When you think of a leader you think of someone who inspires passion, motivates followers, someone with a vision and a path to achieving it. Someone who ensures their team has the support and tools to realising their goals. Linda Ward is all of these and more. Lin became our Head of Midwifery (/Associate Director of Midwifery) just over two years ago. With the support of the senior team, she has made a massive and positive impact to the care we provide to our families, our safe working culture and our dedicated teamwork ethos.  

 They say trends start from the top and filter down – and this is evident in her leadership style, one of her common phrases is ‘we need to look after our staff, so that they can look after our families’. It is clear Lin truly values every member of staff, midwives, cleaners, admin team, support workers, ward clerks, doctors and the MDT. Lin is one of our PMAs and is regularly known to contact staff on her days off, if she feels that they need support after a particularly difficult shift.

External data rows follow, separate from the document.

Lemma unnest_error_names_blocked_key_witness :
  Forall (λ k, ascii_only k = true) ["a"; "b"; "c"]
  ∧ unnest {[ "a" := JObject {[ "b" := JNumber 0 ]} ]} ["a"; "b"; "c"]
    = inr ("key " +:+ GoFmt.dquote +:+ "b" +:+ GoFmt.dquote
             +:+ " was float64, expected a string map")
  ∧ ∃ pre k post cur,
      ["a"; "b"; "c"] = pre ++ k :: post
      ∧ reaches {[ "a" := JObject {[ "b" := JNumber 0 ]} ]} pre cur
      ∧ names_key ("key " +:+ GoFmt.dquote +:+ "b" +:+ GoFmt.dquote
                     +:+ " was float64, expected a string map") cur k.
Proof.
  assert (Forall (λ k, ascii_only k = true) ["a"; "b"; "c"]) as Hascii
    by (repeat constructor).
  split; [exact Hascii|]. split; [vm_compute; reflexivity|].
  apply (unnest_error_names_blocked_key
           {[ "a" := JObject {[ "b" := JNumber 0 ]} ]} ["a"; "b"; "c"] _ Hascii).
  vm_compute. reflexivity.
Defined.

(** ** [EnsureUniqueNames] *)

Lemma resolve_no_shared l m :
  (∀ k, k ∈ l → Serverbound m !! k = None) → foldl disambiguate m l = m.
Proof.
  induction l as [|k l IH]; intros Hl; [done|]. simpl.
  rewrite disambiguate_miss by (apply Hl; left). apply IH.
  intros k' Hk'. apply Hl. by right.
Qed.

Lemma resolve_removes m l k :
  no_suffix_clash m → l ≡ₚ (map_to_list (Clientbound m)).*1 → k ∈ shared m →
  Clientbound (foldl disambiguate m l) !! k = None
  ∧ Serverbound (foldl disambiguate m l) !! k = None.
Proof.
  intros Hclash Hl Hk. pose proof (no_suffix_clash_safe _ _ Hclash Hl) as Hsafe.
  pose proof Hk as [Hc Hs]%elem_of_intersection.
  assert (k ∈ l) as Hkl by (by rewrite Hl, elem_of_fst_map_to_list).
  assert (∀ k', k' ∈ l → is_Some (Serverbound m !! k') → k' ∈ shared m) as Hshared.
  { intros k' Hk' Hs'. apply elem_of_intersection. split; [|by apply elem_of_dom].
    by rewrite Hl, elem_of_fst_map_to_list in Hk'. }
  apply elem_of_dom in Hs. split; apply eq_None_not_Some; intros Hsome.
  - destruct (resolve_client_keys _ _ _ Hsafe Hsome) as [[_ Hn]|(k' & Hk' & Hs' & ->)].
    + by apply Hn.
    + destruct (Hclash k') as [HC _]; [by apply Hshared|]. apply HC. by apply elem_of_dom.
  - destruct (resolve_server_keys _ _ _ Hsafe Hsome) as [[_ Hn]|(k' & Hk' & Hs' & ->)].
    + by apply Hn.
    + destruct (Hclash k') as [_ HS]; [by apply Hshared|]. by apply HS.
Qed.

Lemma resolve_keeps m l x :
  no_suffix_clash m → l ≡ₚ (map_to_list (Clientbound m)).*1 → x ∉ shared m →
  ((∀ k, k ∈ shared m → x ≠ k +:+ "Clientbound") →
     Clientbound (foldl disambiguate m l) !! x = Clientbound m !! x)
  ∧ ((∀ k, k ∈ shared m → x ≠ k +:+ "Serverbound") →
       Serverbound (foldl disambiguate m l) !! x = Serverbound m !! x).
Proof.
  intros Hclash Hl Hx. pose proof (no_suffix_clash_safe _ _ Hclash Hl) as Hsafe.
  assert (∀ k', k' ∈ l → is_Some (Serverbound m !! k') → k' ∈ shared m) as Hshared.
  { intros k' Hk' Hs'. apply elem_of_intersection. split; [|by apply elem_of_dom].
    by rewrite Hl, elem_of_fst_map_to_list in Hk'. }
  assert (x ∈ l → Serverbound m !! x = None) as Hnone.
  { intros Hin. apply eq_None_not_Some. intros Hs. apply Hx. by apply Hshared. }
  split; intros Hne.
  - apply resolve_frame_client; [done|done|]. intros k Hk Hs. apply Hne. by apply Hshared.
  - apply resolve_frame_server; [done|done|]. intros k Hk Hs. apply Hne. by apply Hshared.
Qed.

Lemma resolve_order_independent m l1 l2 :
  no_suffix_clash m →
  l1 ≡ₚ (map_to_list (Clientbound m)).*1 → l2 ≡ₚ (map_to_list (Clientbound m)).*1 →
  foldl disambiguate m l1 = foldl disambiguate m l2.
Proof.
  intros Hclash Hl1 Hl2.
  pose proof (no_suffix_clash_safe _ _ Hclash Hl1) as Hsafe1.
  pose proof (no_suffix_clash_safe _ _ Hclash Hl2) as Hsafe2.
  assert (∀ k, k ∈ l1 ↔ k ∈ l2) as Hsame by (intros k; by rewrite Hl1, Hl2).
  assert (∀ k', k' ∈ l1 → is_Some (Serverbound m !! k') → k' ∈ shared m) as Hshared.
  { intros k' Hk' Hs'. apply elem_of_intersection. split; [|by apply elem_of_dom].
    by rewrite Hl1, elem_of_fst_map_to_list in Hk'. }
  assert (Clientbound (foldl disambiguate m l1) = Clientbound (foldl disambiguate m l2)
          ∧ Serverbound (foldl disambiguate m l1) = Serverbound (foldl disambiguate m l2))
    as [HC HS].
  { split; apply map_eq; intros x.
    - destruct (decide (Exists (λ k, is_Some (Serverbound m !! k) ∧ x = k +:+ "Clientbound") l1))
        as [(k & Hk & Hs & ->)%Exists_exists|Hno].
      + destruct (resolve_hit l1 m k) as [_ ->]; [done..|].
        destruct (resolve_hit l2 m k) as [_ ->]; [done|by apply Hsame|done|done].
      + destruct (decide (x ∈ shared m)) as [Hx|Hx].
        * destruct (resolve_removes m l1 x) as [-> _]; [done..|].
          by destruct (resolve_removes m l2 x) as [-> _].
        * assert (∀ k, k ∈ shared m → x ≠ k +:+ "Clientbound") as Hne.
          { intros k [Hkc Hks]%elem_of_intersection ->. apply Hno, Exists_exists.
            exists k. split; [by rewrite Hl1, elem_of_fst_map_to_list|].
            split; [by apply elem_of_dom|done]. }
          destruct (resolve_keeps m l1 x) as [H1 _]; [done..|].
          destruct (resolve_keeps m l2 x) as [H2 _]; [done..|].
          by rewrite H1, H2.
    - destruct (decide (Exists (λ k, is_Some (Serverbound m !! k) ∧ x = k +:+ "Serverbound") l1))
        as [(k & Hk & Hs & ->)%Exists_exists|Hno].
      + destruct (resolve_hit l1 m k) as [-> _]; [done..|].
        destruct (resolve_hit l2 m k) as [-> _]; [done|by apply Hsame|done|done].
      + destruct (decide (x ∈ shared m)) as [Hx|Hx].
        * destruct (resolve_removes m l1 x) as [_ ->]; [done..|].
          by destruct (resolve_removes m l2 x) as [_ ->].
        * assert (∀ k, k ∈ shared m → x ≠ k +:+ "Serverbound") as Hne.
          { intros k [Hkc Hks]%elem_of_intersection ->. apply Hno, Exists_exists.
            exists k. split; [by rewrite Hl1, elem_of_fst_map_to_list|].
            split; [by apply elem_of_dom|done]. }
          destruct (resolve_keeps m l1 x) as [_ H1]; [done..|].
          destruct (resolve_keeps m l2 x) as [_ H2]; [done..|].
          by rewrite H1, H2. }
  destruct (foldl disambiguate m l1), (foldl disambiguate m l2). simpl in *. by subst.
Qed.

Section Resolver.

Variable shuffle : nat → ∀ A : Type, list A → list A.
Hypothesis shuffle_perm : ∀ n A (l : list A), shuffle n A l ≡ₚ l.

Lemma clientKeys_perm (m : duplexMappings) (r : nat) :
  (shuffle r _ (map_to_list (Clientbound m))).*1 ≡ₚ (map_to_list (Clientbound m)).*1.
Proof. by rewrite shuffle_perm. Qed.

(** X3.  When the two mappings have no name in common, [EnsureUniqueNames]
    returns them unchanged, in whatever order it visits the clientbound
    names. *)
Theorem EnsureUniqueNames_no_shared (m : duplexMappings) (w : World) :
  shared m = ∅ →
  EnsureUniqueNames shuffle m w = (Done m, advance 1 w).
Proof.
  intros Hnone. rewrite EnsureUniqueNames_run. do 2 f_equal.
  apply resolve_no_shared. intros k Hk.
  rewrite clientKeys_perm, elem_of_fst_map_to_list in Hk.
  apply eq_None_not_Some. intros Hs%elem_of_dom.
  apply (not_elem_of_empty (C:=gset string) k). rewrite <- Hnone.
  by apply elem_of_intersection.
Qed.

(** X4.  Under the side condition of C3, a name shared by the two mappings is
    a key of neither mapping after [EnsureUniqueNames]: it only survives in
    its suffixed forms. *)
Theorem EnsureUniqueNames_removes_shared (m : duplexMappings) (w : World) :
  no_suffix_clash m →
  ∃ m', EnsureUniqueNames shuffle m w = (Done m', advance 1 w)
        ∧ ∀ k, k ∈ shared m →
            Clientbound m' !! k = None ∧ Serverbound m' !! k = None.
Proof.
  intros Hclash. eexists. split; [apply EnsureUniqueNames_run|].
  intros k Hk. apply resolve_removes; [done|apply clientKeys_perm|done].
Qed.

(** X5.  Under the side condition of C3, [EnsureUniqueNames] leaves every
    other entry alone: a name that is not shared, and is not the suffixed
    form of a shared name, is bound after the call exactly as before, in the
    clientbound and in the serverbound mapping. *)
Theorem EnsureUniqueNames_keeps_others (m : duplexMappings) (w : World) :
  no_suffix_clash m →
  ∃ m', EnsureUniqueNames shuffle m w = (Done m', advance 1 w)
        ∧ ∀ x, x ∉ shared m →
            ((∀ k, k ∈ shared m → x ≠ k +:+ "Clientbound") →
               Clientbound m' !! x = Clientbound m !! x)
            ∧ ((∀ k, k ∈ shared m → x ≠ k +:+ "Serverbound") →
                 Serverbound m' !! x = Serverbound m !! x).
Proof.
  intros Hclash. eexists. split; [apply EnsureUniqueNames_run|].
  intros x Hx. apply resolve_keeps; [done|apply clientKeys_perm|done].
Qed.

(** X7.  [EnsureUniqueNames] never invents an id: whatever the mappings and
    the iteration order, every id of the resolved clientbound (serverbound)
    mapping is an id of the original clientbound (serverbound) mapping. *)
Theorem EnsureUniqueNames_keeps_ids (m : duplexMappings) (w : World) :
  ∃ m', EnsureUniqueNames shuffle m w = (Done m', advance 1 w)
        ∧ (∀ x v, Clientbound m' !! x = Some v → ∃ x0, Clientbound m !! x0 = Some v)
        ∧ (∀ x v, Serverbound m' !! x = Some v → ∃ x0, Serverbound m !! x0 = Some v).
Proof.
  eexists. split; [apply EnsureUniqueNames_run|].
  apply resolve_values.
  - rewrite clientKeys_perm. apply NoDup_fst_map_to_list.
  - intros k Hk. rewrite clientKeys_perm, elem_of_fst_map_to_list in Hk.
    by apply elem_of_dom.
Qed.

End Resolver.

(** X6.  Under the side condition of C3 the result of [EnsureUniqueNames] does
    not depend on the order in which the clientbound names are visited. *)
Theorem EnsureUniqueNames_order_independent
    (shuffle1 shuffle2 : nat → ∀ A : Type, list A → list A)
    (m : duplexMappings) (w1 w2 : World) :
  (∀ n A (l : list A), shuffle1 n A l ≡ₚ l) →
  (∀ n A (l : list A), shuffle2 n A l ≡ₚ l) →
  no_suffix_clash m →
  (EnsureUniqueNames shuffle1 m w1).1 = (EnsureUniqueNames shuffle2 m w2).1.
Proof.
  intros Hp1 Hp2 Hclash. rewrite !EnsureUniqueNames_run. simpl. f_equal.
  apply resolve_order_independent; [done|by apply clientKeys_perm..].
Qed.

Lemma reversed_perm : ∀ n A (l : list A), Run.reversed n A l ≡ₚ l.
Proof. intros n A l. unfold Run.reversed. symmetry. apply Permutation_rev. Defined.

Lemma EnsureUniqueNames_no_shared_witness :
  (∀ n A (l : list A), Run.in_order n A l ≡ₚ l)
  ∧ shared Inputs.apart = ∅
  ∧ EnsureUniqueNames Run.in_order Inputs.apart Run.w0 = (Done Inputs.apart, advance 1 Run.w0).
Proof.
  split; [intros; reflexivity|]. split; [vm_compute; reflexivity|].
  apply (EnsureUniqueNames_no_shared Run.in_order (λ _ _ l, Permutation_refl l)
           Inputs.apart Run.w0).
  vm_compute. reflexivity.
Defined.

Lemma EnsureUniqueNames_removes_shared_witness :
  (∀ n A (l : list A), Run.in_order n A l ≡ₚ l)
  ∧ no_suffix_clash Inputs.chat
  ∧ ∃ m', EnsureUniqueNames Run.in_order Inputs.chat Run.w0 = (Done m', advance 1 Run.w0)
          ∧ ∀ k, k ∈ shared Inputs.chat →
              Clientbound m' !! k = None ∧ Serverbound m' !! k = None.
Proof.
  split; [intros; reflexivity|]. split; [exact no_suffix_clash_chat|].
  apply (EnsureUniqueNames_removes_shared Run.in_order (λ _ _ l, Permutation_refl l)
           Inputs.chat Run.w0 no_suffix_clash_chat).
Defined.

Lemma EnsureUniqueNames_keeps_others_witness :
  (∀ n A (l : list A), Run.in_order n A l ≡ₚ l)
  ∧ no_suffix_clash Inputs.chat
  ∧ ∃ m', EnsureUniqueNames Run.in_order Inputs.chat Run.w0 = (Done m', advance 1 Run.w0)
          ∧ ∀ x, x ∉ shared Inputs.chat →
              ((∀ k, k ∈ shared Inputs.chat → x ≠ k +:+ "Clientbound") →
                 Clientbound m' !! x = Clientbound Inputs.chat !! x)
              ∧ ((∀ k, k ∈ shared Inputs.chat → x ≠ k +:+ "Serverbound") →
                   Serverbound m' !! x = Serverbound Inputs.chat !! x).
Proof.
  split; [intros; reflexivity|]. split; [exact no_suffix_clash_chat|].
  apply (EnsureUniqueNames_keeps_others Run.in_order (λ _ _ l, Permutation_refl l)
           Inputs.chat Run.w0 no_suffix_clash_chat).
Defined.

Lemma EnsureUniqueNames_keeps_ids_witness :
  (∀ n A (l : list A), Run.reversed n A l ≡ₚ l)
  ∧ ∃ m', EnsureUniqueNames Run.reversed Inputs.clash Run.w0 = (Done m', advance 1 Run.w0)
          ∧ (∀ x v, Clientbound m' !! x = Some v →
                    ∃ x0, Clientbound Inputs.clash !! x0 = Some v)
          ∧ (∀ x v, Serverbound m' !! x = Some v →
                    ∃ x0, Serverbound Inputs.clash !! x0 = Some v).
Proof.
  split; [exact reversed_perm|].
  apply (EnsureUniqueNames_keeps_ids Run.reversed reversed_perm Inputs.clash Run.w0).
Defined.

Lemma EnsureUniqueNames_order_independent_witness :
  (∀ n A (l : list A), Run.in_order n A l ≡ₚ l)
  ∧ (∀ n A (l : list A), Run.reversed n A l ≡ₚ l)
  ∧ no_suffix_clash Inputs.chat
  ∧ (EnsureUniqueNames Run.in_order Inputs.chat Run.w0).1
    = (EnsureUniqueNames Run.reversed Inputs.chat Run.w0).1.
Proof.
  split; [intros; reflexivity|]. split; [exact reversed_perm|].
  split; [exact no_suffix_clash_chat|].
  apply (EnsureUniqueNames_order_independent Run.in_order Run.reversed Inputs.chat
           Run.w0 Run.w0 (λ _ _ l, Permutation_refl l) reversed_perm no_suffix_clash_chat).
Defined.

(** ** [unpackMapping] *)

Lemma recorded_frame ToCamel (es : list (string * json)) out x :
  x ∉ (λ e, ToCamel (text e.2)) <$> es →
  foldl (recorded ToCamel) out es !! x = out !! x.
Proof.
  revert out. induction es as [|e es IH]; intros out Hx; [done|]. simpl.
  rewrite fmap_cons, not_elem_of_cons in Hx. destruct Hx as [Hne Hx].
  rewrite IH by done. unfold recorded. by rewrite lookup_insert_ne.
Qed.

Lin is not afraid to make difficult decisions but does so collaboratively and with the consequences in mind of who her actions will impact.  

Our Maternity Unit has undergone huge changes in the last two years, we have seen changes in the way our service is provided, increased specialist roles, refurbished all areas of maternity, the list is ongoing.  The overall aim is to improve the safety of our service for birthing women and babies, and one of the biggest improvements we have seen is our staffing establishment; recently we were at full quota with zero vacancies!    

We would like to thank Lin for constantly striving to make our Maternity Unit the best it can be.